Lemma displacement_store_ok db source height h parent at' : store_ok db →
  store_ok (apply_child_displacement db source height h parent at').2.
Proof.
  intros [[Hn Hc Hu] Hr Hl].
  assert (∀ i o, sd_observations (apply_child_displacement db source height h parent at').2 !! i = Some o →
    ∃ o0, sd_observations db !! i = Some o0 ∧ o = with_displaced o0 (displacement_of source height h parent at' o0)) as Hobs.
  { intros i o. rewrite displacement_lookup. intros (o0 & Ho & ->)%fmap_Some. eauto. }
  split.
  - split.
    + intros i o (o0 & Ho & _)%Hobs. by apply Hn in Ho.
    + intros i o (o0 & Ho & ->)%Hobs. apply Hc in Ho. apply with_displaced_chk; [done|]. intros b. by apply displacement_of_other.
    + intros i j o o' (o0 & Ho & ->)%Hobs (o0' & Ho' & ->)%Hobs Hs. exact (Hu _ _ _ _ Ho Ho' Hs).
  - apply (same_events_rows db); [by constructor|done].
  - intros i e x He. change (event_row _ i) with (event_row db i) in He. destruct (Hl i e x He) as (o & Ho & Hlink).
    exists (with_displaced o (displacement_of source height h parent at' o)). rewrite displacement_lookup, Ho.
    split; [done|]. intros Hi. destruct (Hlink Hi) as [[] ? ?]. by repeat constructor.
Qed.

Lemma with_heads_store_ok db t : store_ok db → store_ok (with_heads db t).
Proof. intros [Ho [] Hl]. split; [done|by constructor|done]. Qed.

(** What a recorded block leaves of an observation. *)
Lemma displacement_of_spec source height h parent at' o :
  let d := displacement_of source height h parent at' o in
  let kept := Some (default (at', h) (o_displaced o)) in
  if bool_decide (o_source o = source ∧ o_child_height o = Some height) then
    match o_child_hash o, parent with
    | Some k, _ => d = if bool_decide (k = h) then None else kept
    | None, ParentKnown p => d = if bool_decide (o_parent o = Some p) then None else kept
    | None, ParentNoAuxpow => d = kept
    | None, ParentUnknown => d = o_displaced o
    end
  else d = o_displaced o.
Proof.
  unfold displacement_of, candidate, is_current. case_bool_decide as Hat.
  - destruct Hat as [-> ->]. rewrite !bool_decide_true by done. simpl.
    destruct (o_child_hash o) as [k|]; simpl; [|by destruct parent].
    rewrite orb_false_r. do 2 case_bool_decide; naive_solver.
  - destruct (bool_decide (o_source o = source)) eqn:Hs, (bool_decide (o_child_height o = Some height)) eqn:Ht; try done.
    apply bool_decide_eq_true in Hs, Ht. by destruct Hat.
Qed.

Lemma displacement_of_again source height h parent at' later o :
  displacement_of source height h parent later (with_displaced o (displacement_of source height h parent at' o))
  = displacement_of source height h parent at' o.
Proof.
  assert (∀ d, candidate source height parent (with_displaced o d) = candidate source height parent o
               ∧ is_current h parent (with_displaced o d) = is_current h parent o) as He by done.
  unfold displacement_of. rewrite !(proj1 (He _)), !(proj2 (He _)). simpl.
  by destruct (candidate _ _ _ _), (is_current _ _ _).
Qed.

Lemma record_block_Ok digest c db source height r out db' :
  record_child_chain_block digest c db source height r = Ok (out, db') →
  length (rec_block_hash r) = 32%nat ∧ ∃ t,
    (out, db') = apply_child_displacement (with_heads db t) source height (rec_block_hash r) (rec_parent r) (rec_observed_at r) ∧
    match cd_state c with
    | None => t = sd_heads db
    | Some s => t = <[(source, height) := mkHeadRow (rec_block_hash r) (parent_hash (rec_parent r))
                       (outcome_as_db_str (rec_outcome r)) (default (core_cache_generation s) (rec_core_cache_generation r))
                       (marker_current digest (rec_evidence r) source height) (rec_observed_at r)]> (sd_heads db)
    end.
Proof.
  unfold record_child_chain_block, upsert_head. intros Hr.
  apply bind_Ok in Hr as ([] & Hlen%ensure_Ok & Hr). apply Nat.eqb_eq in Hlen. split; [done|].
  apply bind_Ok in Hr as (db1 & Hu & Hr).
  remember (apply_child_displacement _ _ _ _ _ _) as a eqn:Ha. injection Hr as ->. destruct (cd_state c) as [s|].
  - apply bind_Ok in Hu as ([] & _ & [= <-]). eexists. by split.
  - injection Hu as <-. exists (sd_heads db). split; [|done]. rewrite Ha. by destruct db.
Qed.

(** The displacement of the observation [i]. *)
Definition displaced_in (db : StoreDb) (i : Z) : option (Z * bytes) := sd_observations db !! i ≫= o_displaced.

Lemma displaced_in_lookup db i o : sd_observations db !! i = Some o → displaced_in db i = o_displaced o.
Proof. unfold displaced_in. by intros ->. Qed.
Lemma mtp_loop_env n k b : steps R (mtp_loop n k b : stM W anyhow _).
Proof. revert k. induction n as [|n IH]; intros k; simpl; solve_steps. Qed.
#[local] Hint Resolve mtp_loop_env : steps.
Lemma fetch_competitor_env h b : steps R (fetch_competitor h b : stM W anyhow _).
Proof. unfold fetch_competitor. solve_steps. Qed.
#[local] Hint Resolve fetch_competitor_env : steps.
Lemma mtp_env h b : steps R (median_time_past_passes h b : stM W anyhow _).
Proof. unfold median_time_past_passes. solve_steps. Qed.
#[local] Hint Resolve mtp_env : steps.
Lemma inferred_env h p c k b : steps R (classify_inferred_stale h p c k b : stM W anyhow _).
Proof. unfold classify_inferred_stale. solve_steps. Qed.
#[local] Hint Resolve inferred_env : steps.
Lemma core_unknown_env live h p b : steps R (classify_core_unknown live h p b : stM W anyhow _).
Proof. unfold classify_core_unknown, classify_by_core_prev, classify_invalid_block_child. solve_steps. Qed.
#[local] Hint Resolve core_unknown_env : steps.
Lemma classify_env c h p : steps R (Configured_classify_parent c h p : stM W anyhow _).
Proof.
  destruct c as [|live]; [apply steps_ret; apply _|]. simpl.
  unfold classify_parent_deferred, classify_parent_deferred_with_policy, classify_absent, classify_indexed, ready_tip,
    fetch_coinbase. solve_steps.
Qed.
Lemma classify_strict_env c h p : steps R (Configured_classify_parent_strict c h p : stM W anyhow _).
Proof.
  destruct c as [|live]; [apply steps_ret; apply _|]. simpl.
  unfold classify_parent_strict, classify_parent_deferred_with_policy, classify_absent, classify_indexed, ready_tip,
    fetch_coinbase. solve_steps.
Qed.
#[local] Hint Resolve classify_env classify_strict_env : steps.

Lemma classify_event_env db event pre strict :
  steps R (classify_event_parent_with_policy lookup db event classifier pre strict : stM W anyhow _).
Proof. unfold classify_event_parent_with_policy. solve_steps. Qed.
#[local] Hint Resolve classify_event_env : steps.
Lemma preclassify_env db i strict :
  steps R (preclassify_event_parent_with_policy lookup db i classifier strict : stM W anyhow _).
Proof. unfold preclassify_event_parent_with_policy. solve_steps. Qed.
Lemma reconcile_env before after i pre wrapper nt :
  steps R (reconcile_one_event_in_txn lookup resolve_pool before after i classifier pre wrapper nt : stM W anyhow _).
Proof. unfold reconcile_one_event_in_txn, load_locked_reconcile_event, classify_event_parent. solve_steps. Qed.
Lemma classify_payload_env db p : steps R (classify_payload_parent lookup classifier db p : stM W anyhow _).
Proof. unfold classify_payload_parent. solve_steps. Qed.
End calls.
(* ===== verification/HistoricalQueue.v ===== *)
(** * The historical reconcile queue

    Models [crates/mmm-read-model/src/mutation/historical_queue.rs] and the historical entry
    points of [mutation/mod.rs]: what an import enqueues (base writes, removals of an
    authoritative snapshot, attestations that changed), the bulk statement for parents Core
    has proven canonical, the reconcile of one queued parent with the seeds it persists, and
    the drain loop.

    The world is that of the capture transactions, whose environment also holds the queue.
    The rows of the queue other sessions hold locked are part of the environment: the bulk
    statement skips them. [updated_at] is not read by anything and is left out. *)

From stdpp Require Import sorting.
From S2P Require Import Prelude BitcoinLib Effects Errors Reader Auxpow Nbits Lineage Classifier LiveLoop Poller Blocks SyncState CoreQueue Events Reconcile Cascade HeaderCache Payload EventStore Capture.

Record HistoricalRow := mkHistRow {
  h_primary_pending : bool;
  h_changed_hashes : list bytes;
  h_generation : Z;
  h_enqueued_at : Z;
}.
#[global] Instance HistoricalRow_eq_dec : EqDecision HistoricalRow.
Proof. solve_decision. Defined.
#[global] Instance ProofRow_eq_dec : EqDecision ProofRow.
Proof. solve_decision. Defined.

Abbreviation hqueue := (@gmap bytes list_eq_dec list_countable HistoricalRow).
Lemma candidate_height fuel hash f w outcome child_only w' : cached w.1 →
  write_candidate lookup resolve_pool classifier serialize_txouts digest classic_pools qbit_pools fam source fuel height hash f w
    = (Ok (Some (outcome, child_only)), w') →
  cached w'.1 ∧ candidate_written hash f outcome w w'.
Proof.
  intros Hca. destruct f as [parsed|block|header|detail header]; unfold write_candidate.
  - intros Hw. apply st_bind_Ok in Hw as (parsed' & w1 & Hat & Hw). apply st_bind_Ok in Hw as (o & w2 & Hcl & Hw).
    pose proof (on_env_moves quiet _ (attach_quiet hash parsed) w) as Hq. rewrite Hat in Hq. destruct Hq as [_ [He1 Hc1]].
    unfold on_env in Hat. destruct (attach_child_payout_if_needed _ _ _ _) as [r we] eqn:Ha. injection Hat as -> <-.
    apply attach_child_header in Ha as [Ha Hpa]. apply st_ret_Ok in Hw as [Ho ->]. destruct o as [o|]; [|done]. injection Ho as -> _.
    apply (built_event_head _ _ (ParsedHeader_hash (child_header parsed')) (ParsedHeader_hash (parent_header parsed'))
      _ _ _ (Hc1 Hca)) in Hcl as [Hc2 Hcw];
      [|intros now p; apply classic_payload_child].
    split; [done|]. specialize (Hcw hash (FetchClassic parsed) ltac:(by simpl; rewrite Ha) ltac:(by simpl; rewrite Hpa)).
    unfold candidate_written, malformed_follows in *. simpl in He1. by rewrite <-He1.
  - intros Hw. apply st_bind_Ok in Hw as (o & w2 & Hcl & Hw). apply st_ret_Ok in Hw as [Ho ->].
    destruct o as [o|]; [|done]. injection Ho as -> _.
    apply (built_event_head _ _ (ParsedHeader_hash (q_child_header (qb_proof block)))
      (ParsedHeader_hash (q_parent_header (qb_proof block))) _ _ _ Hca) in Hcl as [Hc2 Hcw];
      [|intros now p; apply qbit_payload_child]. split; [done|]. by apply Hcw.
  - intros Hw. apply st_bind_Ok in Hw as ([] & w1 & [_ ->]%st_guard_Ok & Hw). by apply st_ret_Ok in Hw as [[= -> _] ->].
  - intros Hw. apply st_bind_Ok in Hw as (o & w1 & Hm & Hw). apply st_ret_Ok in Hw as [[= -> _] ->].
    apply malformed_height in Hm as (Ho & Hf & Hc). split; [auto|]. unfold candidate_written, candidate_outcome.
    destruct Ho as [-> | ->]; pose proof Hf as [Hp _]; by rewrite Hp.
Qed.

(** A block without an event is recorded under the hash of the daemon. *)
Lemma record_eventless_head hash outcome child_only (w : W * ReadModel) u w' : cached w.1 →
  record_eventless digest source height hash outcome child_only w = (Ok u, w') →
  cached w'.1 ∧ err w' = err w ∧
  match eventless_record outcome with
  | None => head w' = head w
  | Some _ => ∃ row, head w' = Some row ∧ ch_block_hash row = hash ∧ ch_parent row = None ∧ head_records outcome row
  end.
Proof.
  intros Hca. unfold record_eventless. destruct (eventless_record outcome) as [[parent ho]|] eqn:He.
  - intros Hr. apply st_bind_Ok in Hr as (now & w1 & Hn & Hr). pose proof (now_quiet w) as Hq. rewrite Hn in Hq.
    destruct Hq as [_ [He1 Hc1]].
    apply (own_transaction_head source height session_quiet) in Hr as [[He2 Hc2] (c & s & out & s' & [st Hst] & Hr & _ & Hh)];
      [|by apply Hc1].
    split; [by apply Hc2, Hc1|]. split; [simpl in *; congruence|].
    rewrite (record_own_heads _ _ _ _ _ _ _ _ _ _ Hr Hst), lookup_insert_eq in Hh.
    eexists. split; [exact Hh|]. split; [done|]. by destruct outcome; simplify_eq/=.
  - by intros [_ ->]%st_ret_Ok.
Qed.

Lemma clear_error_at (w : W * ReadModel) b w' : clear_capture_error source height w = (Ok b, w') →
  head w' = head w ∧ err w' = None.
Proof.
  unfold clear_capture_error. intros Hr. apply st_bind_Ok in Hr as (u1 & w1 & Hs & Hr).
  pose proof (session_quiet w) as Hq. rewrite Hs in Hq. destruct Hq as [Hh _].
  apply st_bind_Ok in Hr as (fd & w2 & [_ ->]%st_gets_Ok & Hr). apply st_bind_Ok in Hr as (u2 & w3 & ->%st_modify_Ok & Hr).
  apply st_ret_Ok in Hr as [_ ->]. unfold head_at, error_at in *. simpl in *. rewrite store_of_set_errors, errors_of_set.
  split; [done|]. apply lookup_delete_eq.
Qed.

#[local] Abbreviation process_locked :=
  (process_locked_height lookup resolve_pool classifier serialize_txouts digest classic_pools qbit_pools fam source).

Definition recorded_height (hash : bytes) (f : AuxpowFetch) (outcome : HeightOutcome) (w w' : W * ReadModel) : Prop :=
  candidate_outcome (failure_policy fam) f outcome ∧
  (∃ row, head w' = Some row ∧ head_records outcome row ∧ head_names hash f row ∧
     (authenticates (fs_fetch fam) = true ∨ is_some (eventless_record outcome) = true → ch_block_hash row = hash)) ∧
  error_follows (failure_policy fam) hash outcome (err w) (err w').

Lemma locked_height_recorded fuel hash (w : W * ReadModel) outcome w' : cached w.1 →
  process_locked fuel height hash w = (Ok (Some outcome), w') →
  ∃ f env, fetch_auxpow_candidate fam hash height w.1 = (Ok f, env) ∧ recorded_height hash f outcome w w'.
Proof.
  intros Hca Hp. unfold process_locked_height in Hp. apply st_bind_Ok in Hp as (f & w1 & Hf & Hp).
  pose proof (on_env_moves quiet _ (fetch_quiet hash) w) as Hq. rewrite Hf in Hq. destruct Hq as [_ [He1 Hc1]].
  unfold on_env in Hf. destruct (fetch_auxpow_candidate _ _ _ _) as [r we] eqn:Hfe. injection Hf as -> <-.
  apply st_bind_Ok in Hp as (wr & w2 & Hw & Hp). destruct wr as [[o child_only]|]; [|by st_inv].
  apply candidate_height in Hw as [Hc2 Hcw]; [|by apply Hc1].
  apply st_bind_Ok in Hp as (u & w3 & Hr & Hp). apply record_eventless_head in Hr as (_ & He3 & Hh3); [|done].
  assert (o = outcome ∧ head w' = head w3 ∧
    match o with
    | MalformedSkipped | MalformedHeld | LineagePending => err w' = err w3
    | _ => err w' = if retains_errors (failure_policy fam) then None else err w3
    end) as (-> & Hh' & He').
  { destruct o; try (apply st_ret_Ok in Hp as [[= ->] ->]; by split_and!);
      apply st_bind_Ok in Hp as (b & w4 & Hcl & Hp); apply st_ret_Ok in Hp as [[= ->] ->];
      (destruct (retains_errors _); [apply clear_error_at in Hcl as [-> ->]|apply st_ret_Ok in Hcl as [_ ->]]; by split_and!). }
  assert (∃ row, head w3 = Some row ∧ head_records outcome row ∧ head_names hash f row ∧
     (authenticates (fs_fetch fam) = true ∨ is_some (eventless_record outcome) = true → ch_block_hash row = hash)) as Hrow.
  { unfold candidate_written in Hcw. destruct (eventless_record outcome).
    - destruct Hh3 as (row & Hrow & Hk & Hpar & Hrec). destruct Hcw as (_ & Hf1 & Hf2 & _). exists row.
      unfold head_names. rewrite Hf1, Hf2. by split_and!.
    - destruct Hcw as (_ & _ & [k Hcand] & row & Hrow & Hrec & Hn). exists row. rewrite Hh3. split_and!; [done..|].
      intros [Hau|?]; [|done]. destruct Hn as [-> _]. rewrite Hcand. by eapply fetch_authentic. }
  exists f, we. split; [done|]. destruct Hcw as [Hco Hcw].
  split; [done|]. split; [by rewrite Hh'|]. simpl in He1. unfold candidate_written, malformed_follows, error_follows in *.
  destruct outcome; simpl in *; rewrite ?He', ?He3, <-?He1; first [by destruct Hcw as (_ & _ & Hcw); first [exact Hcw|rewrite Hcw]|by rewrite (proj1 Hcw)].
Qed.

_Assigned task:_ Please make an exact copy of the lines above from the line with "destruct (o_child_hash o)" through the line with "unfold displacement_of. rewrite", both ends included.

_Exercise response:_
    destruct (o_child_hash o) as [k|]; simpl; [|by destruct parent].
    rewrite orb_false_r. do 2 case_bool_decide; naive_solver.
  - destruct (bool_decide (o_source o = source)) eqn:Hs, (bool_decide (o_child_height o = Some height)) eqn:Ht; try done.
    apply bool_decide_eq_true in Hs, Ht. by destruct Hat.
Qed.

Lemma displacement_of_again source height h parent at' later o :
  displacement_of source height h parent later (with_displaced o (displacement_of source height h parent at' o))
  = displacement_of source height h parent at' o.
Proof.
  assert (∀ d, candidate source height parent (with_displaced o d) = candidate source height parent o
               ∧ is_current h parent (with_displaced o d) = is_current h parent o) as He by done.
  unfold displacement_of. rewrite !(proj1 (He _)), !(proj2 (He _)). simpl.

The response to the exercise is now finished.